6 Jan 2016 1:06 PM | Andrew Klein

To open 2016, we have Sheryl McDonald Werronen as January's Medievalist of the Month!


PhD in English, focusing on Old Norse literature, University of Leeds (2013).

MA in Medieval English Literature, University of Leeds (2009).

BA (Honours) in Medieval Studies with a minor in Linguistics, University of Victoria (2008).

You’re arriving at an airport for a research trip and the border control agent asks what you do. How do you answer?

When I’m asked what I do when travelling, I usually just say I’m an academic. If I’m arriving in Iceland or Denmark, I’ll often add that I do research on Old Norse literature and manuscripts, since this usually doesn’t seem too ‘out there’ to the border control agents in those countries!

What projects are you currently working on?

Since finishing my doctoral research on late medieval Old Norse romance, I’m finding my work is increasingly moving into post-medieval spheres. I find this especially exciting because post-Reformation Iceland’s literature and cultural attitudes are often concerned with the country’s medieval works of literature (which continue to be copied by hand), so I also get to think about the Middle Ages from a new point of view. My current projects reflect this:

  • I’m just starting a new postdoctoral research project at the University of Copenhagen’s Arnamagnæan Institue, funded by the European Commission through a Marie Curie Individual Fellowship. I will be researching the manuscripts and scribal networks connected to a wealthy and influential Icelander named Magnús Jónsson í Vigur, who lived in the 17th century. The manuscripts contain a huge amount of Old Norse literature, so I will be thinking a lot about the early reception of medieval texts and the relationship between script and print in Iceland. One of the main outputs of this project will be an electronic edition of one of Magnús’s manuscripts.
  • I’m collaborating with three colleagues to prepare an edition of Ambrósíus saga og Rósamundu, an Icelandic text that first appears in manuscript around 1700, based on a Danish story that uses well-known motifs and themes from medieval literature, including the ‘pound of flesh’ motif.

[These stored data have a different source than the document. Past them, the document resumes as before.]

(** * HybridPSClient: the chunk-based parameter-server client

    A shallow embedding of [client/client.py] (class [HybridPSClient]).
    The client is a stateful orchestrator; its methods are embedded as
    computations in a state-and-exception monad over the process state.

    The collaborating classes ([HybridPSManager], [ChunkList], [Chunk],
    [TensorInfoList], [ChunkTensorIndex]) and the enumerations of
    [client/const.py] are not part of the available sources; they are
    modelled from the design document, and every such definition says so
    in its documentation. *)

From stdpp Require Import gmap list sorting.
From Stdlib Require Import ZArith Lia.

Open Scope Z_scope.

(** ** Enumerations and plain data *)

(** [AccessType] of [client/const.py], as used by [get_chunk_id]. *)
Inductive AccessType := DATA | GRAD.

(** Modelled from the spec: [PSTensorStatus] of [client/const.py];
    section 3 lists the four tensor states. *)
Inductive PSTensorStatus := UNINIT | FREE | HOLD | COMPUTE.

(** [torch.device]: a type and an optional index ([torch.device('cpu')]
    has index [None]). *)
Inductive DeviceType := cpu | cuda.

Record Device := torch_device { dev_type : DeviceType; dev_index : option nat }.

(** [torch.dtype], restricted to the two types the manager stores. *)
Inductive DType := torch_float | torch_half.

#[global] Instance AccessType_eq_dec : EqDecision AccessType.
Proof. solve_decision. Defined.
#[global] Instance PSTensorStatus_eq_dec : EqDecision PSTensorStatus.
Proof. solve_decision. Defined.
#[global] Instance DeviceType_eq_dec : EqDecision DeviceType.
Proof. solve_decision. Defined.
#[global] Instance Device_eq_dec : EqDecision Device.
Proof. solve_decision. Defined.
#[global] Instance DType_eq_dec : EqDecision DType.
Proof. solve_decision. Defined.

(** A [torch.Tensor] handle: a view of [t_shape] at [t_offset] into the
    storage [t_storage], which lives on [t_device].  Two handles alias
    when they name the same storage. *)
Record Tensor := mkTensor {
  t_storage : nat;
  t_device : Device;
  t_offset : nat;
  t_shape : list nat
}.

#[global] Instance Tensor_eq_dec : EqDecision Tensor.
Proof. solve_decision. Defined.

(** [numel] of a shape, the loop of [new_tensor] (client.py 260-262). *)
Definition shape_numel (shape : list nat) : nat :=
  foldl (fun n elem => (n * elem)%nat) 1%nat shape.

(** A [torch.nn.Parameter] object together with the attributes the
    client attaches to it at run time.  An attached attribute is [None]
    while it is absent (or holds Python's [None]): reading through it
    raises [AttributeError] in both cases. *)
Record Param := mkParam {
  data : Tensor;
  grad : option Tensor;
  dtype : DType;
  requires_grad : bool;
  ps_numel : option nat;
  ps_shape : option (list nat);
  data_status : option PSTensorStatus;
  grad_status : option PSTensorStatus;
  ps_data_id : option Z;
  ps_grad_id : option Z;
  ps_data_tensor : option Tensor;
  ps_grad_tensor : option Tensor;
  ps_data_chunk_id : option nat;
  ps_grad_chunk_id : option nat;
  ps_gard_chunk_id : option nat
}.

Definition set_data (v : Tensor) (P : Param) : Param :=
  mkParam v (grad P) (dtype P) (requires_grad P) (ps_numel P) (ps_shape P)
    (data_status P) (grad_status P) (ps_data_id P) (ps_grad_id P)
    (ps_data_tensor P) (ps_grad_tensor P) (ps_data_chunk_id P)
    (ps_grad_chunk_id P) (ps_gard_chunk_id P).
(** X16. In the request payload an enabled extra parameter wins over
    everything of the same name, the message list included; where no
    enabled extra has the name, [messages] is the message list, a core
    parameter ([model], [stream], [max_tokens]) is present unless it is
    switched off in [core_params_enabled] (on by default), and no other
    key is present (an extra parameter is off by default). *)
Theorem build_payload_parameters (cfg : ApiConfig) (messages : list message) (key : string) :
  (∀ v, extra_params cfg !! key = Some v →
        extra_params_enabled cfg !! key = Some true →
        _build_payload cfg messages !! key = Some (PValue v))
  ∧ (extra_params cfg !! key = None
     ∨ default false (extra_params_enabled cfg !! key) = false →
     _build_payload cfg messages !! key
     = if (key =? "messages")%string then Some (PMessages messages)
       else if (key =? "model")%string
       then (if default true (core_params_enabled cfg !! key)
             then Some (PValue (json.Str (model cfg))) else None)
       else if (key =? "stream")%string
       then (if default true (core_params_enabled cfg !! key)
             then Some (PValue (json.Bool (stream cfg))) else None)
       else if (key =? "max_tokens")%string
       then (if default true (core_params_enabled cfg !! key)
             then Some (PValue (json.Num (max_output_tokens cfg))) else None)
       else None).
Proof.
  unfold _build_payload, update, core_enabled.
  split.
  - intros v Hextra Henabled.
    apply lookup_union_Some_l. rewrite lookup_fmap.
    unfold _extra_params. rewrite map_lookup_filter, Hextra. cbn.
    rewrite option_guard_True; [done|]. by rewrite Henabled.
  - intros Hoff.
    assert (Hnone : (PValue <$> _extra_params cfg) !! key = None).
    { rewrite lookup_fmap. unfold _extra_params. rewrite map_lookup_filter.
      destruct Hoff as [->|Hdisabled]; [done|].
      destruct (extra_params cfg !! key) as [v|]; [|done]. cbn.
      rewrite option_guard_False; [done|]. by rewrite Hdisabled. }
    rewrite lookup_union_r by done.
    destruct (String.eqb_spec key "messages") as [->|Hm].
    { repeat match goal with
             | |- context [if default true ?c then _ else _] => destruct (default true c)
             end; by rewrite ?lookup_insert_ne, lookup_singleton_eq by done. }
    destruct (String.eqb_spec key "model") as [->|Hmodel].
    { destruct (default true (core_params_enabled cfg !! "model"%string));
        repeat match goal with
               | |- context [if default true ?c then _ else _] => destruct (default true c)
               end;
        rewrite ?(lookup_insert_ne _ "max_tokens"%string), ?(lookup_insert_ne _ "stream"%string)
          by done;
        by rewrite ?lookup_insert_eq, ?lookup_singleton_ne by done. }
    destruct (String.eqb_spec key "stream") as [->|Hstream].
    { destruct (default true (core_params_enabled cfg !! "stream"%string));
        repeat match goal with
               | |- context [if default true ?c then _ else _] => destruct (default true c)
               end;
        rewrite ?(lookup_insert_ne _ "max_tokens"%string) by done;
        rewrite ?lookup_insert_eq, ?(lookup_insert_ne _ "model"%string),
          ?lookup_singleton_ne by done; done. }
    destruct (String.eqb_spec key "max_tokens") as [->|Hmax].
    { destruct (default true (core_params_enabled cfg !! "max_tokens"%string));
        repeat match goal with
               | |- context [if default true ?c then _ else _] => destruct (default true c)
               end;
        rewrite ?lookup_insert_eq, ?(lookup_insert_ne _ "stream"%string),
          ?(lookup_insert_ne _ "model"%string), ?lookup_singleton_ne by done; done. }
    repeat match goal with
           | |- context [if default true ?c then _ else _] => destruct (default true c)
           end;
      rewrite ?lookup_insert_ne by done; by rewrite lookup_singleton_ne.
Qed.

In addition to these larger projects, I’m also working on other publications, including a short introductory book on Old Norse literature that I was invited to write by Kismet Press, a new UK-based Open Access publisher.

What do you think is the best part of being a medievalist?

I love how diverse the field of medieval studies is — not simply in terms of the vast span of time we’ve agreed to lump together as ‘medieval’, but in terms of the variety of approaches we use to study the period, the many different sub-fields, and the intrinsically interdisciplinary nature of what many (if not all) of us do.

Why did you join the CSM? What other societies do you belong to?

In 2015 I noticed the CSM’s increased presence on social media and this reminded me that I had been considering joining for a while. Having been in Europe for the past 7+ years the CSM was not at first an obvious society to join (unfortunately it wasn’t on my radar as an undergraduate), but since finishing my PhD in 2013, I’ve wanted to extend and re-establish my network back into Canada.

I am also a member of the Viking Society for Northern Research, based in the UK.

Where can we find/read some of your work?

My first book, Popular Romance in Iceland, will be out in 2016 from Amsterdam University Press, and I’ve published articles in Saga-BookDigital PhilologyBulletin of International Medieval Research, and Leeds Studies in English. I’m also active on Twitter (@smcdwer) and during September 2015, I tweeted about a different Old Norse romance every day with the hashtag #riddarasaga; it’s this kind of literature that my forthcoming book discusses. The CSM was also kind enough to re-tweet some of this at the time, and a full archive can be accessed from my website.

Any final thoughts?

I’m really glad to be a member of the CSM, and it’s been lovely hearing about other members through Medievalist of the Month! I look forward to the possibility of meeting these and other members at conferences in the future.